Stored data:
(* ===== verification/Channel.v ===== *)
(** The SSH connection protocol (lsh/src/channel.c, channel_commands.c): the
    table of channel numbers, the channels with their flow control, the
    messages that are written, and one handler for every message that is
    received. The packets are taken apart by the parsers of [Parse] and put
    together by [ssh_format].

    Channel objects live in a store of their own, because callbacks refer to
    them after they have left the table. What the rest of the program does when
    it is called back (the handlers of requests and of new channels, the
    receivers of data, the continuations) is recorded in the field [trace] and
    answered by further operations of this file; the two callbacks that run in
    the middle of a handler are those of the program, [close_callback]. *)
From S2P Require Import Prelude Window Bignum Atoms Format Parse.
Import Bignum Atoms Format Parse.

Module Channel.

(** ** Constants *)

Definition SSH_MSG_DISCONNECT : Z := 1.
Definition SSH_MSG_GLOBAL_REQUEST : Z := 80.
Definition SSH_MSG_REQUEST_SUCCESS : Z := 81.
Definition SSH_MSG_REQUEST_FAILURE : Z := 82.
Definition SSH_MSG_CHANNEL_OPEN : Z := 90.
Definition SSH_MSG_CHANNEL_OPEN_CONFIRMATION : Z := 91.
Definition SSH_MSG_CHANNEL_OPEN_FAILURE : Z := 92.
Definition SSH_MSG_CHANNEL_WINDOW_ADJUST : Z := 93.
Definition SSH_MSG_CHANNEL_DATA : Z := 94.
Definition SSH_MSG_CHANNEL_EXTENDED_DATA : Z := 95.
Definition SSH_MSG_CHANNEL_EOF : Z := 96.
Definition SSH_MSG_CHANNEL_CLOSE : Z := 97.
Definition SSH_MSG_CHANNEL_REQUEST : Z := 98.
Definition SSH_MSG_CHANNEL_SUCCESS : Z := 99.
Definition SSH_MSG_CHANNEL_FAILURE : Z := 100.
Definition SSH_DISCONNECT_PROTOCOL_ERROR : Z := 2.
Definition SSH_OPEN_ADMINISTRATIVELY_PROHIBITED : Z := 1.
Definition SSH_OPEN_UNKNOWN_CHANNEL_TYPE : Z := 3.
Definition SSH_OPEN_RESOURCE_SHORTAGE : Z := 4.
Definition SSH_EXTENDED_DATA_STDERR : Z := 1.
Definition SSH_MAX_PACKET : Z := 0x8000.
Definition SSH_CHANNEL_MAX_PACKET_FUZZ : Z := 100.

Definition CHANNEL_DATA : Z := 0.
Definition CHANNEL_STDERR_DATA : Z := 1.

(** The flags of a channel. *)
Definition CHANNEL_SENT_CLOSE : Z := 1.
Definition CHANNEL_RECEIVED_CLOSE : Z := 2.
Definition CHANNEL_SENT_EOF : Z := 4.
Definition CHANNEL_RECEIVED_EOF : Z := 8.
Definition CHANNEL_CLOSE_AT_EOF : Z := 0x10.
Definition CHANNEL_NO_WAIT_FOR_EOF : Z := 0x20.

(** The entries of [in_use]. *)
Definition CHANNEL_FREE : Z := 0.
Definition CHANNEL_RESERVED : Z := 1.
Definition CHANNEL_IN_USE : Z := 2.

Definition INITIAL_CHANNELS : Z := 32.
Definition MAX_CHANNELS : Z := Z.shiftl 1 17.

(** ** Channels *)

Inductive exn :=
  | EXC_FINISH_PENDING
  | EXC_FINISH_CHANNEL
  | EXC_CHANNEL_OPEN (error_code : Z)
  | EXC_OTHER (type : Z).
* * *
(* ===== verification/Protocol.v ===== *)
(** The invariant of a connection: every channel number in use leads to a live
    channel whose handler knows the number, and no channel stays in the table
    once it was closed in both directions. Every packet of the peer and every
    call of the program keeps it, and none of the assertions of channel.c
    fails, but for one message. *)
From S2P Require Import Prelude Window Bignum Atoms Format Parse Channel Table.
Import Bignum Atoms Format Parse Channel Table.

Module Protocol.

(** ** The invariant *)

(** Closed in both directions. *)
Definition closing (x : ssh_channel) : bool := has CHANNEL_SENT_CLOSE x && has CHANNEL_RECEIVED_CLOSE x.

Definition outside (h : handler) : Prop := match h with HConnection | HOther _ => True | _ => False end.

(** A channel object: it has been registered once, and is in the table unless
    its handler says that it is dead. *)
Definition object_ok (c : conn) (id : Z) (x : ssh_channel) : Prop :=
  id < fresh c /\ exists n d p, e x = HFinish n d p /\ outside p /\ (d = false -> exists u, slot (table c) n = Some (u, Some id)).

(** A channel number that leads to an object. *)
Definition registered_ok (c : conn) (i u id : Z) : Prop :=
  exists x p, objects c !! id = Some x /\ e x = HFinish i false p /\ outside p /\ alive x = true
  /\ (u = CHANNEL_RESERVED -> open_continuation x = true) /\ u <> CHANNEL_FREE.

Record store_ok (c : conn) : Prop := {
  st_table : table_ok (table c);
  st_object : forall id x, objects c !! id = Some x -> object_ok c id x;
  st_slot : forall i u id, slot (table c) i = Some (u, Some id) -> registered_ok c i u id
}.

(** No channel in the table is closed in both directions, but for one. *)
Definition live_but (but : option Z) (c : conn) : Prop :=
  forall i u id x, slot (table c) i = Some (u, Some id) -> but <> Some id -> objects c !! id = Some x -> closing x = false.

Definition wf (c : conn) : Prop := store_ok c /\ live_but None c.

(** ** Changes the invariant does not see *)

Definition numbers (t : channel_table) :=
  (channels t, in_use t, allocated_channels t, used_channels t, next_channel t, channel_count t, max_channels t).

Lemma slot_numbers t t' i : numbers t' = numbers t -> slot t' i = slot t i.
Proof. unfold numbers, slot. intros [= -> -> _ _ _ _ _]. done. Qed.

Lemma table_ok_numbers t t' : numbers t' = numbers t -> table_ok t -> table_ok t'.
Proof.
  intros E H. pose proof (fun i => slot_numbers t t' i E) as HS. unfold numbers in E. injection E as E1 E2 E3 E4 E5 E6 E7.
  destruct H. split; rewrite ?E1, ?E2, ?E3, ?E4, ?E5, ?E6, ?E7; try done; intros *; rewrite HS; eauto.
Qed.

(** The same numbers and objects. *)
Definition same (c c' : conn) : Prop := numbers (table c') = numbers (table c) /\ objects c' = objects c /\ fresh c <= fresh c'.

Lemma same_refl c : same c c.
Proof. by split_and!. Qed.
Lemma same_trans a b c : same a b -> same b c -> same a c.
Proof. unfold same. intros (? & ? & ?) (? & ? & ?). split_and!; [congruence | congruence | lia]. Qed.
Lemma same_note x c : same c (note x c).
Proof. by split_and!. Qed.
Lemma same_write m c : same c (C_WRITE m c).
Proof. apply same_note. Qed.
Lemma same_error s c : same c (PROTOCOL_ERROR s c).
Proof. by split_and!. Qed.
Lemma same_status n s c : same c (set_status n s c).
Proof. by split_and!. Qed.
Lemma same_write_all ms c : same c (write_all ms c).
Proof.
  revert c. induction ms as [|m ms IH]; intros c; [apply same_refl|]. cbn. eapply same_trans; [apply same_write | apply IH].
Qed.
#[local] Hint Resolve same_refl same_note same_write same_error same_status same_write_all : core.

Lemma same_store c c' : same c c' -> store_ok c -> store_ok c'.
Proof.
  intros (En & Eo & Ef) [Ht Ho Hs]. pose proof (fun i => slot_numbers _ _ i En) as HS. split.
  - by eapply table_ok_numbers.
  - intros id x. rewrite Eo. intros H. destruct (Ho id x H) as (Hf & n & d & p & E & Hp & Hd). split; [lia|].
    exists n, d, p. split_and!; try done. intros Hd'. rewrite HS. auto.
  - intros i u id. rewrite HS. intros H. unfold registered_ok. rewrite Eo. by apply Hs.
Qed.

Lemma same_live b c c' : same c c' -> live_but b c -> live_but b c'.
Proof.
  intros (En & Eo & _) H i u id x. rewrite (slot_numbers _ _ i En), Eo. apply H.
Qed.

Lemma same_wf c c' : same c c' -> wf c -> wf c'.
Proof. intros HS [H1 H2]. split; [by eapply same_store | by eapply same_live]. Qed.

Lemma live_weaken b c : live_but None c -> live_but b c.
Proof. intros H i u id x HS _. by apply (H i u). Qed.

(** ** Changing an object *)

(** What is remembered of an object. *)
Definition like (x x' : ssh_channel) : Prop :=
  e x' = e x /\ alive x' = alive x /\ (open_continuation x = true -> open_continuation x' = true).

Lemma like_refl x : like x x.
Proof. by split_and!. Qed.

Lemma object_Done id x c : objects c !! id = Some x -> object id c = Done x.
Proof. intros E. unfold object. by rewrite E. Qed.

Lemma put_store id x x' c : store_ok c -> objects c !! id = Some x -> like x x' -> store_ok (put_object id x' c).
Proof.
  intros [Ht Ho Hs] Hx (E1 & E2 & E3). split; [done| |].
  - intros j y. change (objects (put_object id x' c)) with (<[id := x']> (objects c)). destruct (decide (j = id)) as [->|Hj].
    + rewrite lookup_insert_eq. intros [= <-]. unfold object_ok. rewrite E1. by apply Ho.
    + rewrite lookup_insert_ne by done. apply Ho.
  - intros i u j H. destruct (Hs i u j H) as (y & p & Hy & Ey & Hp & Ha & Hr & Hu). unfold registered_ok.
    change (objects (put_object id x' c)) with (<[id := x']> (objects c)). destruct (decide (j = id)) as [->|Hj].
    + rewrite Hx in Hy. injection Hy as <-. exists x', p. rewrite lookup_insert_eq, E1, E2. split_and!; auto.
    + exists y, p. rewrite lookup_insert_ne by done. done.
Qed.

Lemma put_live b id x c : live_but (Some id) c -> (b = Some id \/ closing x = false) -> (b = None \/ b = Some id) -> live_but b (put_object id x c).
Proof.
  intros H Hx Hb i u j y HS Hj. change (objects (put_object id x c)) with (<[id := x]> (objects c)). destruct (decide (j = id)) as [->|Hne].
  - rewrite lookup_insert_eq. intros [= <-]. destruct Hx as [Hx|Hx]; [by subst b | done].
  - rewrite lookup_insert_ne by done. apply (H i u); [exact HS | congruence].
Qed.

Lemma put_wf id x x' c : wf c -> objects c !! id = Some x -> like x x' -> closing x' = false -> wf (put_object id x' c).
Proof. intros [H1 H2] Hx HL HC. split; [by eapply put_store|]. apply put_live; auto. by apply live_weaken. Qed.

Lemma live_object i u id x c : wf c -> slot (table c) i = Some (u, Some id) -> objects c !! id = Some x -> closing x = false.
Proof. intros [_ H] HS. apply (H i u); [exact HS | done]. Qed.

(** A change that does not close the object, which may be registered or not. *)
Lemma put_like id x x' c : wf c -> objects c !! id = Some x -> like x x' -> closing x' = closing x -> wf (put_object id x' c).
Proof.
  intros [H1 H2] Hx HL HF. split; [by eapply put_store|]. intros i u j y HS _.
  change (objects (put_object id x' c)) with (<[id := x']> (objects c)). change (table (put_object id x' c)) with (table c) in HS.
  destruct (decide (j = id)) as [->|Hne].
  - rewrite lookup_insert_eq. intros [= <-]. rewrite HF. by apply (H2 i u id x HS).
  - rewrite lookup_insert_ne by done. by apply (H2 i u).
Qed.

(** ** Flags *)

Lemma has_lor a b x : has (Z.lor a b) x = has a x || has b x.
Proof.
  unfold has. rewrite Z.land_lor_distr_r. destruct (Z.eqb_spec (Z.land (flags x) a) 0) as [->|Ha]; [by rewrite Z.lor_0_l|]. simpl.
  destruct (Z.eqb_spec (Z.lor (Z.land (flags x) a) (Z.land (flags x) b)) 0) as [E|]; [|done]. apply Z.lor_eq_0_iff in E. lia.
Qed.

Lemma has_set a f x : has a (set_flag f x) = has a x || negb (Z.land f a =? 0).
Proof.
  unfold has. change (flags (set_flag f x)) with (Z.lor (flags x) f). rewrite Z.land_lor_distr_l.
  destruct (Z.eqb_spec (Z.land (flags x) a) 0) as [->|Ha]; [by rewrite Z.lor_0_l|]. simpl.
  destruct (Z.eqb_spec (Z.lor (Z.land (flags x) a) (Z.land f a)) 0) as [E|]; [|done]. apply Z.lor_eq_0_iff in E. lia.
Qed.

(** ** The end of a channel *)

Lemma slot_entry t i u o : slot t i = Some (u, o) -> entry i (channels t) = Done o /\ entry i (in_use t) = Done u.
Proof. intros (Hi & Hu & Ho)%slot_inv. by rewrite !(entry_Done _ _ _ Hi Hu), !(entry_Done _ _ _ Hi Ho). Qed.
==
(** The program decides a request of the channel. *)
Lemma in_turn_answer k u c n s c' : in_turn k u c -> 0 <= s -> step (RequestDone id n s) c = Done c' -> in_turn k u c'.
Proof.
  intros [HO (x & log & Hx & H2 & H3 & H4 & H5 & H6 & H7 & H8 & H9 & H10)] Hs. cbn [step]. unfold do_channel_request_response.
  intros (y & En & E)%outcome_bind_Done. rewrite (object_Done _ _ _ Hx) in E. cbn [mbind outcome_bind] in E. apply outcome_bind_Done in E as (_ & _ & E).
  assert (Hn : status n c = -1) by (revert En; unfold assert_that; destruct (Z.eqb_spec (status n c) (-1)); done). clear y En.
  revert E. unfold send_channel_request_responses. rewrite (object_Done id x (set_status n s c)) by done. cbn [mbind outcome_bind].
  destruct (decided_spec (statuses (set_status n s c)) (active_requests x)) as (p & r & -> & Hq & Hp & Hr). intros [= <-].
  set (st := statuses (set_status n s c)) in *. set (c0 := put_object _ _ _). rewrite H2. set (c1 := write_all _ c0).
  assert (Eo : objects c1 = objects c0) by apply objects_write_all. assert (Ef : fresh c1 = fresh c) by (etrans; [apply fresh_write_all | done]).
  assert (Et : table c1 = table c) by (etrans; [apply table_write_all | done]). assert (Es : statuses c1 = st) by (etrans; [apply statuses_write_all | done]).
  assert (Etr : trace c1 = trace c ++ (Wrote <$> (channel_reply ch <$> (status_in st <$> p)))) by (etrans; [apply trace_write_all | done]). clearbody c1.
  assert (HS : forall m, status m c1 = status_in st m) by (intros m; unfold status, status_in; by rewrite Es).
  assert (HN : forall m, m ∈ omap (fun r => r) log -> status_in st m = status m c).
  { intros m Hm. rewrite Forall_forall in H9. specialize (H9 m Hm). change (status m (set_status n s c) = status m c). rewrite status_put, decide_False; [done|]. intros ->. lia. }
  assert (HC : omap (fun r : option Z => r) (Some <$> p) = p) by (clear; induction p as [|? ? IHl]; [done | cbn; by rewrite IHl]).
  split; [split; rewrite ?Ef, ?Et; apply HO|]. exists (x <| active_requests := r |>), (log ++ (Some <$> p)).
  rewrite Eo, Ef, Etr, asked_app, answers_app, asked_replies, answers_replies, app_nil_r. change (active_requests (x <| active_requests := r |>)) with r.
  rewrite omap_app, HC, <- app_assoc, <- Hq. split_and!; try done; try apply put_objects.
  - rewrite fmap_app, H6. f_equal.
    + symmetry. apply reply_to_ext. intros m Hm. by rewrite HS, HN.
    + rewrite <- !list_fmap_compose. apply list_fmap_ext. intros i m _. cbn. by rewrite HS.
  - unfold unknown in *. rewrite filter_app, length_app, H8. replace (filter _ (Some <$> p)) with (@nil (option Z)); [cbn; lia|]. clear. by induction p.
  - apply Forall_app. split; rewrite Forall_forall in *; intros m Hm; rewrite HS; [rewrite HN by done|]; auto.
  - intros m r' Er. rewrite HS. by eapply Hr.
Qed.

_TASK ITEM:_ Wherever the line holding "r |>)) with r." falls in the entries above, copy exactly from it through the line holding "by rewrite HS.", inclusive, and add nothing.

_WRITTEN ANSWER:_
  rewrite Eo, Ef, Etr, asked_app, answers_app, asked_replies, answers_replies, app_nil_r. change (active_requests (x <| active_requests := r |>)) with r.
  rewrite omap_app, HC, <- app_assoc, <- Hq. split_and!; try done; try apply put_objects.
  - rewrite fmap_app, H6. f_equal.
    + symmetry. apply reply_to_ext. intros m Hm. by rewrite HS, HN.
    + rewrite <- !list_fmap_compose. apply list_fmap_ext. intros i m _. cbn. by rewrite HS.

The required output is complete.